Movie: (1972) A Florida scientist turns himself into a catfish monster and … seems to have some sort of plan after that. But local authorities are on his trail.
First shown: May 2, 1999
Opening: Crow enjoys a nice chaw
Intro: Crow labels his chaw cans; Pearl conducts a maternal love deprivation experiment
Host segment 1: Mike becomes wedged in the bulkhead of Crow’s evil voiceover
Host segment 2: Gone fishin’
Host segment 3: Brain Guy & Bobo demonstrate Crow & Tom’s naked acting theory
End: Crow & Tom show off their specialized food carrying cases; Pearl’s mer-monkey has an admirer
Stinger: “Sargassum! The weed of deceit!”
• I really think this one rises above the last few “good not great” outings and is one of the best of the season. Insane movie, great riffing, mostly good segments. I like it.
• Bill’s thoughts are here.
• This episode is included in Shout’s Mystery Science Theater 3000 Collection: Vol. XVII
• Don Barton, the man to blame for this movie, talks about his film here. You can also read about a screening/celebration of the movie here. This movie even has its own Web site.
• The opening bit is very funny, but also may be the most disgusting host segment ever. Yuck.
• Pearl’s IMF experiment on the bots is reminiscent of the maternal love sketch in episode 602- INVASION U.S.A., and I’m not sure they did anything the other sketch didn’t do, but the look on Bill’s face as he looks into the “love basket” is priceless.
• The movie has a very familiar plot. We’ve seen plenty of these “mad scientist is ridiculed and dismissed by his peers and plots revenge against them using the very technology they claimed was ridiculous” movies. “Mad Monster” comes immediately to mind.
• I’m assuming the filmmakers got a lot of the score from various PD needle drops. Some of it sounds familiar. Anybody recognize any snippets?
• Another movie observation: Why does the scientist create the elaborate block-and-tackle hammock when THERE’S A LADDER?
• Segment 1 is one of those great “one or more of the bots seize on some insane element of the movie and take it to heart” bits. Great line: “Soon it will be YOU who becomes wedged in the bulkhead of my plan!”
• Riff I didn’t get: “Then I gotta go kill Farley Granger’s wife.” That’s certainly a “Strangers on a Train” reference, but why? Somebody explain.
• By the way, I DO know what Cabela’s is. I just heard “Chavella’s” and was baffled.

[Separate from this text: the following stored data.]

Lemma comment_reply_is_read_leniently_witness :
  (exists st',
     process_update
       (over_linear (scripted_tracker (comment_answered (JObj reply_with_errors)))
          (scripted_env "" ""))
       "team" (named_update "ENG-123") acc0 st0
     = (with_issue (named_update "ENG-123") (JStr "uuid-1") (JStr "Fix login"),
        add_error
          (error_entry (scripted_env "" "")
             (with_issue (named_update "ENG-123") (JStr "uuid-1") (JStr "Fix login"))
             "'NoneType' object has no attribute 'get'") acc0, st')) /\
  (exists st',
     process_update
       (over_linear (scripted_tracker (comment_answered (JObj []))) (scripted_env "" ""))
       "team" (named_update "ENG-123") acc0 st0
     = (with_issue (named_update "ENG-123") (JStr "uuid-1") (JStr "Fix login"), acc0, st')) /\
  (exists st',
     process_update
       (over_linear (scripted_tracker (comment_answered (JObj reply_not_posted)))
          (scripted_env "" ""))
       "team" (named_update "ENG-123") acc0 st0
     = (with_issue (named_update "ENG-123") (JStr "uuid-1") (JStr "Fix login"), acc0, st')).
Proof.
  split; [|split].
  - refine (proj1 (comment_reply_is_read_leniently
             (scripted_tracker (comment_answered (JObj reply_with_errors)))
             (scripted_env "" "") "team" (named_update "ENG-123")
             (JStr "uuid-1") (JStr "Fix login") "Standup Update"
             reply_with_errors acc0 st0 _ _ _ _) _);
      [apply scripted_update_reaches_comment; reflexivity
      | intros []; exists tt; reflexivity | reflexivity | reflexivity | reflexivity].
  - refine (proj1 (proj2 (comment_reply_is_read_leniently
             (scripted_tracker (comment_answered (JObj [])))
             (scripted_env "" "") "team" (named_update "ENG-123")
             (JStr "uuid-1") (JStr "Fix login") "Standup Update"
             [] acc0 st0 _ _ _ _)) _);
      [apply scripted_update_reaches_comment; reflexivity
      | intros []; exists tt; reflexivity | reflexivity | reflexivity | reflexivity].
  - refine (proj2 (proj2 (comment_reply_is_read_leniently
             (scripted_tracker (comment_answered (JObj reply_not_posted)))
             (scripted_env "" "") "team" (named_update "ENG-123")
             (JStr "uuid-1") (JStr "Fix login") "Standup Update"
             reply_not_posted acc0 st0 _ _ _ _)) _);
      [apply scripted_update_reaches_comment; reflexivity
      | intros []; exists tt; reflexivity | reflexivity | reflexivity | reflexivity].
Defined.

Lemma unreadable_estimate_skips_escalation_witness :
  exists st1 w',
    resolve_issue (over_linear (scripted_tracker healthy_reply) (scripted_env "" ""))
      vague_estimate_update st0
      = (Ok (with_issue vague_estimate_update (JStr "uuid-1") (JStr "Fix login")), st1) /\
    comment_step (scripted_tracker healthy_reply) (JStr "uuid-1") "Standup Update" (world st1)
      = (Ok true, w') /\
    process_update (over_linear (scripted_tracker healthy_reply) (scripted_env "" ""))
      "team" vague_estimate_update acc0 st0
      = (with_issue vague_estimate_update (JStr "uuid-1") (JStr "Fix login"),
         add_error
           (error_entry (scripted_env "" "")
              (with_issue vague_estimate_update (JStr "uuid-1") (JStr "Fix login"))
              "could not convert string to float: 'a few days'") (bump_comments acc0),
         {| world := w';
            trace := (trace st1 ++ [CallComment (JStr "uuid-1") "Standup Update"])
                     ++ [CallEstimate (JStr "uuid-1") (estimate_days vague_estimate_update)] |}).
Proof.
  apply (unreadable_estimate_skips_escalation (scripted_tracker healthy_reply)
           (scripted_env "" "") "team" vague_estimate_update
           (JStr "uuid-1") (JStr "Fix login") "Standup Update"
           "could not convert string to float: 'a few days'" acc0 st0).
  - apply scripted_update_reaches_comment; reflexivity.
  - intros []. exists tt. reflexivity.
  - reflexivity.
  - reflexivity.
Defined.

(** ** Where error entries come from *)

Section ErrorEntryFacts.
Context {World : Type} (E : Env World).

(** The dispatch of one update leaves the error list alone; the entry
    for a raise is added by its caller. *)
Lemma dispatch_update_errors (team : string) (u : IssueUpdate) (a : Acc) (st : St World) :
  acc_errors (fst (fst (dispatch_update E team u a st))) = acc_errors a.
Proof.
  unfold dispatch_update.
  destruct (truthy (issue_id u)); [|reflexivity].
  destruct (generate_linear_comment E u) as [comment|e]; [|reflexivity].
  destruct (call _ _ st) as [[success|e] st1]; [|reflexivity].
  assert (Hesc : forall a' st', acc_errors (match escalate E team u a' st' with
                                             | (Ok a2, _) => a2
                                             | (Raise _, _) => a'
                                             end) = acc_errors a').
  { intros a' st'. unfold escalate.
    destruct (truthy (escalation_needed u)); [|reflexivity].
    destruct (_create_escalation E team u st') as [[[esc|]|e] st2]; reflexivity. }
  unfold estimate_then_escalate.
  destruct (truthy (estimate_days u)).
  - destruct (call _ _ st1) as [[[]|e] st2]; [|destruct success; reflexivity].
    specialize (Hesc (if success then bump_comments a else a) st2).
    destruct (escalate E team u _ st2) as [[a2|e] st3]; simpl in *;
      [rewrite Hesc|]; destruct success; reflexivity.
  - specialize (Hesc (if success then bump_comments a else a) st1).
    destruct (escalate E team u _ st1) as [[a2|e] st3]; simpl in *;
      [rewrite Hesc|]; destruct success; reflexivity.
Qed.

Lemma process_update_errors (team : string) (u : IssueUpdate) (a : Acc) (st : St World) :
  Forall not_from_summary (acc_errors a) ->
  Forall not_from_summary (acc_errors (snd (fst (process_update E team u a st)))).
Proof.
  intros Ha. unfold process_update.
  destruct (resolve_issue E u st) as [[u1|e] st1]; simpl.
  - pose proof (dispatch_update_errors team u1 a st1) as Hd.
    destruct (dispatch_update E team u1 a st1) as [[a1 [e|]] st2]; simpl in *.
    + apply Forall_app. split; [rewrite Hd; exact Ha|]. repeat constructor.
    + rewrite Hd. exact Ha.
  - apply Forall_app. split; [exact Ha|]. repeat constructor.
Qed.

Lemma process_updates_errors (team : string) (us : list IssueUpdate) (a : Acc)
    (st : St World) :
  Forall not_from_summary (acc_errors a) ->
  Forall not_from_summary (acc_errors (snd (fst (process_updates E team us a st)))).
Proof.
  revert a st. induction us as [|u rest IH]; intros a st Ha; [exact Ha|].
  simpl. pose proof (process_update_errors team u a st Ha) as H1.
  destruct (process_update E team u a st) as [[u1 a1] st1]. simpl in H1.
  specialize (IH a1 st1 H1).
  destruct (process_updates E team rest a1 st1) as [[rest1 a2] st2]. exact IH.
Qed.


Lemma first_non_str_status_some (us : list IssueUpdate) (u : IssueUpdate) :
  In u us -> is_str (status u) = false ->
  exists v, first_non_str_status us = Some v /\ In v (map status us) /\ is_str v = false.
Proof.
  induction us as [|x rest IH]; [intros []|].
  intros Hin Hu. simpl. destruct (is_str (status x)) eqn:Hx.
  - destruct Hin as [->|Hin]; [congruence|].
    destruct (IH Hin Hu) as (v & Hv & Hm & Hs).
    exists v. repeat split; [exact Hv | right; exact Hm | exact Hs].
  - exists (status x). repeat split; [left; reflexivity | exact Hx].
Qed.

(** X15.  One update whose status is no string blocks the digest of the
    whole standup: the digest lines are built before anything is sent,
    the status line of the first such update raises ([status.title()]),
    and the step-5 handler records "Slack error: '<type>' object has no
    attribute 'title'", where <type> is the type of that status; the
    channel is never contacted. *)
Theorem non_string_status_blocks_the_digest
    (slack : string) (us : list IssueUpdate) (u : IssueUpdate) (a : Acc) (st : St World) :
  In u us -> is_str (status u) = false -> slack <> "" ->
  exists v,
    first_non_str_status us = Some v /\ In v (map status us) /\ is_str v = false /\
    slack_step E slack us a st
    = (false,
       add_error ("Slack error: '" ++ type_name v ++ "' object has no attribute 'title'") a,
       st).
Proof.
  intros Hin Hstatus Hslack. unfold slack_step, _post_slack_summary.
  apply String.eqb_neq in Hslack. rewrite Hslack. simpl negb. cbv iota.
  destruct (first_non_str_status_some us u Hin Hstatus) as (v & Hv & Hm & Hs).
  exists v. rewrite Hv. repeat split; [exact Hm | exact Hs].
Qed.
End ErrorEntryFacts.

Lemma non_string_status_blocks_the_digest_witness :
  exists v,
    first_non_str_status [named_update "ENG-1"; null_status_update; named_update "ENG-3"]
    = Some v /\
    In v (map status [named_update "ENG-1"; null_status_update; named_update "ENG-3"]) /\
    is_str v = false /\
    slack_step (scripted_env "" "") "C042"
      [named_update "ENG-1"; null_status_update; named_update "ENG-3"] acc0 st0
    = (false,
       add_error ("Slack error: '" ++ type_name v ++ "' object has no attribute 'title'") acc0,
       st0).
Proof.
  apply (non_string_status_blocks_the_digest (scripted_env "" "") "C042"
           [named_update "ENG-1"; null_status_update; named_update "ENG-3"]
           null_status_update acc0 st0).
  - right. left. reflexivity.
  - reflexivity.
  - discriminate.
Defined.

Example null_status_digest_error :
  slack_step (scripted_env "" "") "C042"
    [named_update "ENG-1"; null_status_update; named_update "ENG-3"] acc0 st0
  = (false, add_error "Slack error: 'NoneType' object has no attribute 'title'" acc0, st0).
Proof. reflexivity. Qed.

(** ** The pipeline over the reasoning client *)

Section ReasoningPipelineFacts.
Context {World : Type} (R : Reasoner World) (title_of : string -> string) (stamp : string)
  (E : Env World).

(** Without any key no provider is contacted: the call raises at once. *)
Lemma call_llm_without_key (p : Prompt) (w : World) :
  anthropic_key R = "" -> openai_key R = "" ->
  _call_llm R p w = (Raise no_key_message, w).
Proof.
  intros Ha Ho. unfold _call_llm. rewrite Ha, Ho. simpl.
  rewrite !andb_false_r. reflexivity.
Qed.

(** The summary step of the pipeline cannot fail over the client, whose
    own handler answers first. *)
Lemma summary_step_over_reasoning (us : list IssueUpdate) (team : string) (a : Acc)
    (st : St World) :
  exists summary st',
    summary_step (over_reasoning R title_of stamp E) us team a st = (Ok (summary, a), st').
Proof.
  unfold summary_step. rewrite call_spec.
  change (generate_standup_summary (over_reasoning R title_of stamp E))
    with (reasoning_generate_standup_summary R).
  unfold reasoning_generate_standup_summary.
  destruct (_call_llm R (SummaryPrompt us team) (world st)) as [[summary|e] w];
    eexists _, _; reflexivity.
Qed.

(** X12.  Over the reasoning client [process_session_end] always returns a
    result: the only raise that could leave it, a failing summary whose
    fallback digest fails too, is unreachable, because
    [generate_standup_summary] catches its own failures.  For the same
    reason the step-4 handler never runs: no error entry of the result
    comes from the summary. *)
Theorem session_end_always_returns_over_reasoning
    (sid : string) (user agent : list Transcript) (team_id slack_channel_id : string)
    (issues_discussed : list Json) (st : St World) :
  exists r st',
    process_session_end (over_reasoning R title_of stamp E) sid user agent team_id
      slack_channel_id issues_discussed st = (Ok r, st') /\
    Forall not_from_summary (errors r).
Proof.
  unfold process_session_end.
  destruct (py_len (_format_conversation user agent) <? 50).
  { eexists _, _. split; [reflexivity|]. repeat constructor. }
  assert (H0 : Forall not_from_summary
            (acc_errors (snd (fst (extract_step (over_reasoning R title_of stamp E)
               (_format_conversation user agent) issues_discussed st))))).
  { unfold extract_step.
    destruct (_extract_issue_updates _ _ _ st) as [[updates|e] st1]; repeat constructor. }
  destruct (extract_step _ _ _ st) as [[extracted a0] st1]. simpl in H0.
  pose proof (process_updates_errors (over_reasoning R title_of stamp E)
                team_id extracted a0 st1 H0) as H1.
  destruct (process_updates _ team_id extracted a0 st1) as [[updates a1] st2]. simpl in H1.
  destruct (summary_step_over_reasoning updates team_id a1 st2) as (summary & st3 & Hs).
  rewrite Hs.
  unfold slack_step.
  destruct (negb (slack_channel_id =? "")%string).
  - destruct (_post_slack_summary _ slack_channel_id updates (acc_escalations a1) st3)
      as [[posted|e] st4]; eexists _, _; (split; [reflexivity|]); simpl.
    + exact H1.
    + apply Forall_app. split; [exact H1|]. repeat constructor.
  - eexists _, _. split; [reflexivity|]. exact H1.
Qed.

• The movie was apparently going for a sort of “In the Heat of the Night” vibe between the sheriff and scientist guy. But it just comes off as offensive.
• Segment 2, well, there’s not a lot going on, but it’s cute.
• M&tB still have their fishing hats on when they head back into the theater.
• Movie continuity mistake: As Leopold attempts to convert the girl into his mate, we first see her hands tied down as he gives her the injection (preventing her from stopping him, of course) but her hands are free seconds later when he dunks her (apparently so the actress could hold her nose).
• Callbacks: “rice a pipple” (Bride of the Monster), “Think I’ll head over to Party Beach and see how The Horror is doing.” (Horror of Party Beach) and “I had such a pretty miiiiind!” (Girl in Gold Boots).
• Slam on Sally Forth outta nowhere!
• Note to the Brains: Catfish Hunter did NOT change his name to Chapstick. He just appeared in a now-nearly-forgotten Chapstick commercial in which it was suggested that he might want to do so. He seems disinclined. So I say Servo’s Catfish Hunter joke stands as funny.
• Segment 3 is fun, but that’s more of Bill than I want to see (no offense, Bill).
• The last third of the movie is dominated by “riding on the running board guy.” His amphibious clown car is particularly funny. “Fleegle, Bingo, Drooper, Snork. They’re cops!”
• That’s Paul as “Barnicle” (that’s how it’s spelled in the credits) Bob. Paul was definitely the guest star guy in the later years.
• Cast and crew roundup: Nobody involved with this movie was involved with any other MSTed movie.
• CreditsWatch: Directed by Mike.
• Fave riff: “Thank goodness I have my provolone carrying cases.” Honorable mention: “Jack Ruby at home.”